### [WHAT YOU WILL DO]
In the entries below, tally the lines that contain the string "limit", then state that number alone.
EXERCISE DATA Start Marker
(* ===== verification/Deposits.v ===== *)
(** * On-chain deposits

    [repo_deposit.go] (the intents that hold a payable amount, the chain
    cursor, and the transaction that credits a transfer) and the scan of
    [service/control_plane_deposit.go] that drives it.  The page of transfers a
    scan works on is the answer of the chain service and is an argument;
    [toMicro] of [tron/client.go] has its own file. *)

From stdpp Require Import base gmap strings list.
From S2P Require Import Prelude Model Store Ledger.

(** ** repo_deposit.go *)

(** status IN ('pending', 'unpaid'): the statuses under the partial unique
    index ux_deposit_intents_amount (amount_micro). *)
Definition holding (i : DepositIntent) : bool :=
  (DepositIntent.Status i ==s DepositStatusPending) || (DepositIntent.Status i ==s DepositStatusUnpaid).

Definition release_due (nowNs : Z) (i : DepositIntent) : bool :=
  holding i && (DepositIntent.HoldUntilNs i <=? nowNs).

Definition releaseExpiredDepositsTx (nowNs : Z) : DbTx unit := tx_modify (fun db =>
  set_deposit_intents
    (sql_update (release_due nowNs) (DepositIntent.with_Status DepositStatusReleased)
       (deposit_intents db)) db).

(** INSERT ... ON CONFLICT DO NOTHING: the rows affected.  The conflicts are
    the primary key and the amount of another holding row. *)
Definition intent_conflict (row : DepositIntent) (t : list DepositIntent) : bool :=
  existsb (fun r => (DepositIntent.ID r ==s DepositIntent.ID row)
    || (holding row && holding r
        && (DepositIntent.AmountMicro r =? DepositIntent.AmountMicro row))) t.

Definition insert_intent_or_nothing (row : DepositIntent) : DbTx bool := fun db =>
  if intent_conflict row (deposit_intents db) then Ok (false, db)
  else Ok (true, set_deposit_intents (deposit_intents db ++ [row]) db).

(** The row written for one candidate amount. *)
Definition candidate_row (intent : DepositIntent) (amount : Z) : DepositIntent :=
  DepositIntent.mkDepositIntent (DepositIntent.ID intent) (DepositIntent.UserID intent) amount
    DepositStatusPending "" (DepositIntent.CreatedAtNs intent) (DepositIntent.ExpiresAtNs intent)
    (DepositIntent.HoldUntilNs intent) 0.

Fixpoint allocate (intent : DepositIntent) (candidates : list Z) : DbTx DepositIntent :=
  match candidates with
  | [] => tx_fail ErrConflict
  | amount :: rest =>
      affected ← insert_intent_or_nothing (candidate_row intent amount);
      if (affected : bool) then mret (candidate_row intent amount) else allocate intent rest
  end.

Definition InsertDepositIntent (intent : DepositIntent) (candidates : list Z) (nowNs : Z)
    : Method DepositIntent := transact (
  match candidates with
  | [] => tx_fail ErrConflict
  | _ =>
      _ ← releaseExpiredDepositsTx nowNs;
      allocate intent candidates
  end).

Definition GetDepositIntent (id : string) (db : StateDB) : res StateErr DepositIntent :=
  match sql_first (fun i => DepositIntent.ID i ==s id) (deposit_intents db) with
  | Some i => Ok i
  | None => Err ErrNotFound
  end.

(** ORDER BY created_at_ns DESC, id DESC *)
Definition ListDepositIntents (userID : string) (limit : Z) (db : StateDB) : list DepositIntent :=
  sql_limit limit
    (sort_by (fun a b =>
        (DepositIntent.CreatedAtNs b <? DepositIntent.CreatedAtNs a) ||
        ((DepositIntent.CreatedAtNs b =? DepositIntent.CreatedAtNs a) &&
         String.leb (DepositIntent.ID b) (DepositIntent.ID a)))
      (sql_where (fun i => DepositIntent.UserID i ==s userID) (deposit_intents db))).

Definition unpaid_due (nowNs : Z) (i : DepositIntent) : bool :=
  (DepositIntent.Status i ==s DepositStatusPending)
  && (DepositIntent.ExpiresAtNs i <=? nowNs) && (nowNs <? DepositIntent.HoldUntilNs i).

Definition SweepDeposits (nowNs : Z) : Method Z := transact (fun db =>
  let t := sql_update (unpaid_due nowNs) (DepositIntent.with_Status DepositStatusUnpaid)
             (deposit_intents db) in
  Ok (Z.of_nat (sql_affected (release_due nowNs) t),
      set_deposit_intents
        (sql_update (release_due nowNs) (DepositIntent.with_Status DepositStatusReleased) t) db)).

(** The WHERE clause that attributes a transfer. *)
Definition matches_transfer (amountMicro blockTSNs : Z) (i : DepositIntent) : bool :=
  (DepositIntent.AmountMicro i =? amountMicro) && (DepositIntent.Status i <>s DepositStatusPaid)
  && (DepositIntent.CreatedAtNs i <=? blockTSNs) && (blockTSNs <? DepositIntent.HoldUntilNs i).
EXERCISE DATA End Marker
### [TASK SOLUTION]
2